Unhelpful Hints: Deflection And Withholding Evidence In The David Jacobs Scandal

Unhelpful Hints:
Deflection And Withholding Evidence In The David Jacobs Scandal

by Guest Blogger,
Tyler A. Kokjohn, Ph. D.

Have You Seen Me Lately?

David Jacobs: MUFON’s 2015 Lifetime Achievement Award Winner

Dr. David Jacobs has been accused of serious wrongdoing involving a former research subject known as Emma Woods.  Some persons have deflected the charges by communicating there are additional factors to consider or they possess information confirming Dr. Jacobs is reliable and trustworthy.  Are these simply opinions regarding the personal attributes of Dr. Jacobs or is it possible that information now apparently limited to a select few persons could dispel the longstanding and specific allegations against him?

Recent sad experiences with Ata the “extraterrestrial” and the Roswell slides remind us initial appearances may be deceiving and to base our conclusions on the complete body of evidence.  If objective facts and rationales absolving Dr. Jacobs of allegations of misconduct against Emma Woods are known it is an extreme disservice to withhold them.  Hinting that such evidence exists is not sufficient and only serves to prolong an already protracted dispute.
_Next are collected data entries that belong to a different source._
(* ===== verification/Kalman.v ===== *)
(** * The Kalman filter of cjunk/practice/kalmanFilter.cc

    Eigen's dynamic vectors and matrices are an interface: a type with a number of rows
    and of columns, and operations whose results have the documented shape.  What the
    coefficients are (sums of rounded products in an order that Eigen chooses, an
    inverse that may not exist) is left open.  An operation on matrices that do not fit
    fails an assertion of Eigen, undefined behaviour when assertions are off.  A
    [VectorXd] is a matrix of one column.  The template parameter [Model] is a record of
    the functions the filter calls. *)

From Stdlib Require Import Lia.
From stdpp Require Import base list.
From S2P Require Import Prelude.

(** ** Eigen *)

Class Eigen := {
  matrix : Type;
  shape : matrix → nat * nat;
  e_plus : matrix → matrix → matrix;
  e_minus : matrix → matrix → matrix;
  e_times : matrix → matrix → matrix;
  e_transpose : matrix → matrix;
  e_inverse : matrix → matrix;
  e_identity : nat → nat → matrix;
  shape_plus A B : shape A = shape B → shape (e_plus A B) = shape A;
  shape_minus A B : shape A = shape B → shape (e_minus A B) = shape A;
  shape_times A B : (shape A).2 = (shape B).1 → shape (e_times A B) = ((shape A).1, (shape B).2);
  shape_transpose A : shape (e_transpose A) = ((shape A).2, (shape A).1);
  shape_inverse A : (shape A).1 = (shape A).2 → shape (e_inverse A) = shape A;
  shape_identity r c : shape (e_identity r c) = (r, c) }.

Section Kalman.
Context `{Eigen}.

(** The operators, with their assertions. *)
Definition plus (A B : matrix) : outcome matrix :=
  if decide (shape A = shape B) then Ok (e_plus A B) else Undef bad_precondition.
Definition minus (A B : matrix) : outcome matrix :=
  if decide (shape A = shape B) then Ok (e_minus A B) else Undef bad_precondition.
Definition times (A B : matrix) : outcome matrix :=
  if decide ((shape A).2 = (shape B).1) then Ok (e_times A B) else Undef bad_precondition.
Definition inverse (A : matrix) : outcome matrix :=
  if decide ((shape A).1 = (shape A).2) then Ok (e_inverse A) else Undef bad_precondition.

(** What [KalmanFilter<Model>] uses of its parameter: the transition [f] and its
    Jacobian [F], the observation [h] and its Jacobian [H], and the covariances
    of the two noises. *)
Record Model := mkModel {
  f : matrix → matrix; F : matrix → matrix; Q : matrix;
  h : matrix → matrix; H_ : matrix → matrix; R : matrix }.

Record KalmanFilter := mkFilter { x_ : matrix; P_ : matrix }.

Definition init (x0 P0 : matrix) : KalmanFilter := mkFilter x0 P0.

Context (model_ : Model).

(** The Jacobian is taken at the state that was assigned in the line before. *)
Definition predict (k : KalmanFilter) : outcome KalmanFilter :=
  let x := f model_ (x_ k) in
  FP ← times (F model_ x) (P_ k);
  FPF ← times FP (e_transpose (F model_ x));
  P ← plus FPF (Q model_);
  Ok (mkFilter x P).

Definition update (k : KalmanFilter) (z : matrix) : outcome KalmanFilter :=
  y ← minus z (h model_ (x_ k));
  let H := H_ model_ (x_ k) in
  HP ← times H (P_ k);
  HPH ← times HP (e_transpose H);
  S ← plus HPH (R model_);
  PH ← times (P_ k) (e_transpose H);
  S' ← inverse S;
  K ← times PH S';
  Ky ← times K y;
  x ← plus (x_ k) Ky;
  KH ← times K H;
  IKH ← minus (e_identity (shape (P_ k)).1 (shape (P_ k)).2) KH;
  P ← times IKH (P_ k);
  Ok (mkFilter x P).

(** ** Sequences of calls *)

Inductive call := Predict | Update (z : matrix).

Fixpoint run_calls (k : KalmanFilter) (calls : list call) : outcome KalmanFilter :=
  match calls with
  | [] => Ok k
  | Predict :: calls => k ← predict k; run_calls k calls
  | Update z :: calls => k ← update k z; run_calls k calls
  end.

(** ** Shapes *)

(** A model with [n] state variables and [m] measurements. *)
Record conforming (n m : nat) : Prop := {
  c_f x : shape x = (n, 1) → shape (f model_ x) = (n, 1);
  c_F x : shape x = (n, 1) → shape (F model_ x) = (n, n);
  c_Q : shape (Q model_) = (n, n);
  c_h x : shape x = (n, 1) → shape (h model_ x) = (m, 1);
  c_H x : shape x = (n, 1) → shape (H_ model_ x) = (m, n);
  c_R : shape (R model_) = (m, m) }.

Definition filter_of (n : nat) (k : KalmanFilter) : Prop := shape (x_ k) = (n, 1) ∧ shape (P_ k) = (n, n).

(** An operation whose operands fit, with the shape of its result. *)
Lemma plus_bind {B} A C s (g : matrix → outcome B) (P : outcome B → Prop) :
  shape A = s → shape C = s → (∀ D, shape D = s → P (g D)) → P (plus A C ≫= g).
Proof. intros HA HC HP. unfold plus. rewrite decide_True by congruence. apply HP. by rewrite shape_plus by congruence. Qed.
Lemma minus_bind {B} A C s (g : matrix → outcome B) (P : outcome B → Prop) :
  shape A = s → shape C = s → (∀ D, shape D = s → P (g D)) → P (minus A C ≫= g).
Proof. intros HA HC HP. unfold minus. rewrite decide_True by congruence. apply HP. by rewrite shape_minus by congruence. Qed.
Lemma times_bind {B} A C p q r (g : matrix → outcome B) (P : outcome B → Prop) :
  shape A = (p, q) → shape C = (q, r) → (∀ D, shape D = (p, r) → P (g D)) → P (times A C ≫= g).
Proof.
  intros HA HC HP. unfold times. rewrite decide_True by (by rewrite HA, HC). apply HP.
  rewrite shape_times by (by rewrite HA, HC). by rewrite HA, HC.
Qed.
Lemma inverse_bind {B} A p (g : matrix → outcome B) (P : outcome B → Prop) :
  shape A = (p, p) → (∀ D, shape D = (p, p) → P (g D)) → P (inverse A ≫= g).
Proof.
  intros HA HP. unfold inverse. rewrite decide_True by (by rewrite HA). apply HP. by rewrite shape_inverse, HA by (by rewrite HA).
Qed.

Lemma predict_shapes n m k : conforming n m → filter_of n k → ∃ k', predict k = Ok k' ∧ filter_of n k'.
Proof.
  intros [Hf HF HQ _ _ _] [Hx HP]. unfold predict. pose proof (Hf _ Hx) as Hx'. pose proof (HF _ Hx') as HF'.
  apply (times_bind _ _ n n n); [done..|]. intros FP E1.
  apply (times_bind _ _ n n n); [done|by rewrite shape_transpose, HF'|]. intros FPF E2.
  apply (plus_bind _ _ (n, n)); [done..|]. intros P E3. eexists. by split.
Qed.

Lemma update_shapes n m k z :
  conforming n m → filter_of n k → shape z = (m, 1) → ∃ k', update k z = Ok k' ∧ filter_of n k'.
Proof.
  intros [_ _ _ Hh HH HR] [Hx HP] Hz. unfold update. pose proof (Hh _ Hx) as Hh'. pose proof (HH _ Hx) as HH'.
  assert (shape (e_transpose (H_ model_ (x_ k))) = (n, m)) as Ht by (by rewrite shape_transpose, HH').
  apply (minus_bind _ _ (m, 1)); [done..|]. intros y Ey.
  apply (times_bind _ _ m n n); [done..|]. intros A1 E1. apply (times_bind _ _ m n m); [done..|]. intros A2 E2.
  apply (plus_bind _ _ (m, m)); [done..|]. intros S ES. apply (times_bind _ _ n n m); [done..|]. intros A3 E3.
  apply (inverse_bind _ m); [done|]. intros S' ES'. apply (times_bind _ _ n m m); [done..|]. intros K EK.
  apply (times_bind _ _ n m 1); [done..|]. intros A4 E4. apply (plus_bind _ _ (n, 1)); [done..|]. intros x Ex.
  apply (times_bind _ _ n m n); [done..|]. intros A5 E5.
  apply (minus_bind _ _ (n, n)); [by rewrite shape_identity, HP|done|]. intros A6 E6.
  apply (times_bind _ _ n n n); [done..|]. intros P EP. eexists. by split.
Qed.

Definition measurements (calls : list call) : list matrix :=
  omap (fun c => match c with Update z => Some z | Predict => None end) calls.

(** With a model whose functions have the shapes of their names, every sequence of
    predictions and updates keeps the shapes of the state and its covariance and fails
    no assertion exactly if every measurement has as many entries as the model
    observes; a measurement of another length fails the first line of [update]. *)
Theorem kalman_shapes (n m : nat) (Hm : conforming n m) (k : KalmanFilter) (Hk : filter_of n k) (calls : list call) :
  if decide (Forall (fun z => shape z = (m, 1)) (measurements calls))
  then ∃ k', run_calls k calls = Ok k' ∧ filter_of n k'
  else run_calls k calls = Undef bad_precondition.
Proof.
  revert k Hk. induction calls as [|[|z] calls IH]; intros k Hk.
  - rewrite decide_True by constructor. by exists k.
  - cbn [run_calls]. destruct (predict_shapes n m k Hm Hk) as (k' & -> & Hk'). by apply IH.
  - change (measurements (Update z :: calls)) with (z :: measurements calls). cbn [run_calls].
    destruct (decide (shape z = (m, 1))) as [Hz|Hz].
    + destruct (update_shapes n m k z Hm Hk Hz) as (k' & -> & Hk'). specialize (IH k' Hk'). cbn [mbind outcome_bind].
      destruct (decide (Forall _ (measurements calls))) as [Hc|Hc].
      * by rewrite decide_True by (by constructor).
      * by rewrite decide_False by (by inversion 1).
    + rewrite decide_False by (by inversion 1). unfold update, minus.
      rewrite decide_False; [done|]. destruct Hk as [Hx _]. by rewrite (c_h _ _ Hm _ Hx).
Qed.
End Kalman.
Since it is difficult understand how the disturbing allegations against Dr. Jacobs could be effectively countered, it is essential that information be detailed in full and explained completely.  To document her charges Emma Woods published extensive audio recordings of her hypnosis sessions with Dr. Jacobs  (http://ufoalienabductee.com).  Demonstrating she altered these recordings to create false impressions would have immediately cast serious doubt on her version of events.  However, no evidence of tampering has been produced leaving us in a situation where the body of available evidence places Dr. Jacobs in an unfavorable light.  Justifying his own words and deeds appears to present a substantial challenge.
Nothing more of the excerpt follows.